Material for this exercise START

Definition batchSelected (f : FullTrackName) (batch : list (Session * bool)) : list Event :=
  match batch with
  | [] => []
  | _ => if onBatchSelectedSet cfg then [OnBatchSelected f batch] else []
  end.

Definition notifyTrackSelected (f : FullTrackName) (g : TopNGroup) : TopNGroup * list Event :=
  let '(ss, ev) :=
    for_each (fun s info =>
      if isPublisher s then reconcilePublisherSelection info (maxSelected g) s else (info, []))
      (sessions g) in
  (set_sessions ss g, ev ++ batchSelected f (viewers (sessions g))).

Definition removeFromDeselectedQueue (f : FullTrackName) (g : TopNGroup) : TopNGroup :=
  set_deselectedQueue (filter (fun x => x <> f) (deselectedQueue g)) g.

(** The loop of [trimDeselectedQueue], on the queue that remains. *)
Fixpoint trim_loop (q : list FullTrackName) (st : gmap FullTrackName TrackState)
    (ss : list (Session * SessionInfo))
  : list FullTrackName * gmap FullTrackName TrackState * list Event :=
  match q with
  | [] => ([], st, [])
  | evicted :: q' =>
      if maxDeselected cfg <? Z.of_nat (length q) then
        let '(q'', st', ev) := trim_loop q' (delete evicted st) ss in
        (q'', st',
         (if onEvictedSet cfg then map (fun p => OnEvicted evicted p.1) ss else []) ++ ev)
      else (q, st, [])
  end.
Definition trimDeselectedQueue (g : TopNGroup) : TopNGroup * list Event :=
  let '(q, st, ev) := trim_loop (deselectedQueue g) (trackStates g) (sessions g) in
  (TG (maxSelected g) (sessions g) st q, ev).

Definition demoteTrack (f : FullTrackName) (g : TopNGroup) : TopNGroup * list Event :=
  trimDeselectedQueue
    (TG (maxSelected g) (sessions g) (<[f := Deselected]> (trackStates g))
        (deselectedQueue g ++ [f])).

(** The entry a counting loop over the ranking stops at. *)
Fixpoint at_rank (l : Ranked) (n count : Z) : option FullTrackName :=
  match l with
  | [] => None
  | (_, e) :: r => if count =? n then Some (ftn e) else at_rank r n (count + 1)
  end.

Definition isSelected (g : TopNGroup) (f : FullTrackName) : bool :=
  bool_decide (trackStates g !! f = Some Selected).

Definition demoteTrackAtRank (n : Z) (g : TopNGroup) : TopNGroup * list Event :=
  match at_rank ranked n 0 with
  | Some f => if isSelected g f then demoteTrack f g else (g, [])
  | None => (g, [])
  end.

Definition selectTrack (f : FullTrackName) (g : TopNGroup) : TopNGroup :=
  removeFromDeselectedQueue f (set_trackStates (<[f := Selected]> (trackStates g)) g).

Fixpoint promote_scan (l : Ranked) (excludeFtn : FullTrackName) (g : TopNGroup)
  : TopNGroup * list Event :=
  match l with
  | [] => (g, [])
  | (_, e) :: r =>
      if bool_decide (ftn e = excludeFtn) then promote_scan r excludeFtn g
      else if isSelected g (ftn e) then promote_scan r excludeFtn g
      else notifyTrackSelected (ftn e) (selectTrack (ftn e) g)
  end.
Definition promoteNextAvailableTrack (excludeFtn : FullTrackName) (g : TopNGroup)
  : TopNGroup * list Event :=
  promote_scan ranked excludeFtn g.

Material for this exercise END
Material for this exercise START

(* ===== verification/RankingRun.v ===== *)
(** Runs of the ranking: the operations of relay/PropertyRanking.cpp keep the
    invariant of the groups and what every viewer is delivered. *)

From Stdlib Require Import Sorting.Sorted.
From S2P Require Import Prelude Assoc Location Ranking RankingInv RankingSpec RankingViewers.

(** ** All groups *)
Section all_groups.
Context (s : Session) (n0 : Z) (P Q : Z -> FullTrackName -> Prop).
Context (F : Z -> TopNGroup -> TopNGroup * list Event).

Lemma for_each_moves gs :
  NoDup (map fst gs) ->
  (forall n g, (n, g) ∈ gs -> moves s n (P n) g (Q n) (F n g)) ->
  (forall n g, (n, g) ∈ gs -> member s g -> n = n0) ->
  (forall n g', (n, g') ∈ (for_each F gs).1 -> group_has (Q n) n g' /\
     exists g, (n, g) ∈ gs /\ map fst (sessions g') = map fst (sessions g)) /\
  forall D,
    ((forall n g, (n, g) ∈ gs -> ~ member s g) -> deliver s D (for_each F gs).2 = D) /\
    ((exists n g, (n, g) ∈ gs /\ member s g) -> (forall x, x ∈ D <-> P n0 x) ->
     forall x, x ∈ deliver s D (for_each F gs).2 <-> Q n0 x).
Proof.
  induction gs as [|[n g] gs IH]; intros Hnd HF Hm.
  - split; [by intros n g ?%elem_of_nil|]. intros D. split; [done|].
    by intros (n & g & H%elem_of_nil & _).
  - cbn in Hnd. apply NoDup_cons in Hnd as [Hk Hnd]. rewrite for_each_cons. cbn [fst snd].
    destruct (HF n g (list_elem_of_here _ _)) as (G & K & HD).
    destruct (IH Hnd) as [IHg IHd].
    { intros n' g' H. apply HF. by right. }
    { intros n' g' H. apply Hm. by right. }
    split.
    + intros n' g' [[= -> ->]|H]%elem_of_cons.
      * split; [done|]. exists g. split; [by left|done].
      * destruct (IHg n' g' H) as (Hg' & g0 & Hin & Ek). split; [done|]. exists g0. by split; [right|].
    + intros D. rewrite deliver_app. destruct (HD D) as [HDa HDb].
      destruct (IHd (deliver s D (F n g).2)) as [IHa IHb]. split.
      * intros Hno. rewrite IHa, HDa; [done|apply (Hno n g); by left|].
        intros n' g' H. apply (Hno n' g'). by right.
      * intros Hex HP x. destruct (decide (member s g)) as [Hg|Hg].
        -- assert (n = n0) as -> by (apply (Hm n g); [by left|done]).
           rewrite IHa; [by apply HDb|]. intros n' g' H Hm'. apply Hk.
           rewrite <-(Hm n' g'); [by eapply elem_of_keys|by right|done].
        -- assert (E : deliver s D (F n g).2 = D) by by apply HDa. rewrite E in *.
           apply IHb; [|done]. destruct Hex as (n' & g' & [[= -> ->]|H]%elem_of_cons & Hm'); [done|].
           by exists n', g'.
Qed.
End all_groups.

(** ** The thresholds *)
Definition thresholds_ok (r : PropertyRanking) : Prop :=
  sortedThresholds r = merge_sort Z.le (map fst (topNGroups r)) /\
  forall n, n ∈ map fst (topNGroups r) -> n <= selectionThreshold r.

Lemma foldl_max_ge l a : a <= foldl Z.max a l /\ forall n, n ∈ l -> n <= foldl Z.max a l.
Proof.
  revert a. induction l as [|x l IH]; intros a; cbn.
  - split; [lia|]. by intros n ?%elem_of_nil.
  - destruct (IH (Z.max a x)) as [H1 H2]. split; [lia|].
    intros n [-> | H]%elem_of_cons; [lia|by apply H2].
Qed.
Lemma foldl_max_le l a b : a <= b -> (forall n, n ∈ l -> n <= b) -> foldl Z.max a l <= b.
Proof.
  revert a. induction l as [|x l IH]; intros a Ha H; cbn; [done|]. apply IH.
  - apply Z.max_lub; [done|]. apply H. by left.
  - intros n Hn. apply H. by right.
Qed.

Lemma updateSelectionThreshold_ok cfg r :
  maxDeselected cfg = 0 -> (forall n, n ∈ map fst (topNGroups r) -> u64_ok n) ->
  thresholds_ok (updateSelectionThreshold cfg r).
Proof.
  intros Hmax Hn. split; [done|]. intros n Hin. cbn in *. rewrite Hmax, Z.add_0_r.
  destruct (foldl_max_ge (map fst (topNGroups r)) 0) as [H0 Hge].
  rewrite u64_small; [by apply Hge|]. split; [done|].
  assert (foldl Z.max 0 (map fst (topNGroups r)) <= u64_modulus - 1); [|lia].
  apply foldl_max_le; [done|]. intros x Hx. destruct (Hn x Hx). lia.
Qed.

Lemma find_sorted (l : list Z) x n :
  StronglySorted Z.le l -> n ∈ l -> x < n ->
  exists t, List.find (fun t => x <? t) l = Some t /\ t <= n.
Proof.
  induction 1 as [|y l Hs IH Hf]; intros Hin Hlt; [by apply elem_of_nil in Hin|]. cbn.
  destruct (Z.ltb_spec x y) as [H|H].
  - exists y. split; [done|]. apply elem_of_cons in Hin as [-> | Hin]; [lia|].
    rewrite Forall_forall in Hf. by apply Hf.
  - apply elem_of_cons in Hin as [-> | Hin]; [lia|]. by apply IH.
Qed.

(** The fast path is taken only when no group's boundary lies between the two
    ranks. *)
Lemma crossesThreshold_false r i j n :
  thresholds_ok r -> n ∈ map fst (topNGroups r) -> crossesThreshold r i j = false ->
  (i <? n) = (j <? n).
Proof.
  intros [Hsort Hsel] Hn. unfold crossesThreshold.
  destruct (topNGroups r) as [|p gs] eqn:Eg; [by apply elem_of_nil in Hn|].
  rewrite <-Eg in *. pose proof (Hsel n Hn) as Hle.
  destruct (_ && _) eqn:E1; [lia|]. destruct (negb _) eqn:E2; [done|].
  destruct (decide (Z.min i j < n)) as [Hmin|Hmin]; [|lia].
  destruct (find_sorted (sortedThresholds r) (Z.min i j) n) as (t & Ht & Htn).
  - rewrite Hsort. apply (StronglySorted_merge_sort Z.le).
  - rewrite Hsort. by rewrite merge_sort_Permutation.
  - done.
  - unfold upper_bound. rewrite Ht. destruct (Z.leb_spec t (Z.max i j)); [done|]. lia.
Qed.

Material for this exercise END

What you are asked to do: Copy the lines above exactly. Start with the line containing "forall x, x ∈ deliver", end with the line containing "-- assert (n", and include both.

Task solution:
     forall x, x ∈ deliver s D (for_each F gs).2 <-> Q n0 x).
Proof.
  induction gs as [|[n g] gs IH]; intros Hnd HF Hm.
  - split; [by intros n g ?%elem_of_nil|]. intros D. split; [done|].
    by intros (n & g & H%elem_of_nil & _).
  - cbn in Hnd. apply NoDup_cons in Hnd as [Hk Hnd]. rewrite for_each_cons. cbn [fst snd].
    destruct (HF n g (list_elem_of_here _ _)) as (G & K & HD).
    destruct (IH Hnd) as [IHg IHd].
    { intros n' g' H. apply HF. by right. }
    { intros n' g' H. apply Hm. by right. }
    split.
    + intros n' g' [[= -> ->]|H]%elem_of_cons.
      * split; [done|]. exists g. split; [by left|done].
      * destruct (IHg n' g' H) as (Hg' & g0 & Hin & Ek). split; [done|]. exists g0. by split; [right|].
    + intros D. rewrite deliver_app. destruct (HD D) as [HDa HDb].
      destruct (IHd (deliver s D (F n g).2)) as [IHa IHb]. split.
      * intros Hno. rewrite IHa, HDa; [done|apply (Hno n g); by left|].
        intros n' g' H. apply (Hno n' g'). by right.
      * intros Hex HP x. destruct (decide (member s g)) as [Hg|Hg].
        -- assert (n = n0) as -> by (apply (Hm n g); [by left|done]).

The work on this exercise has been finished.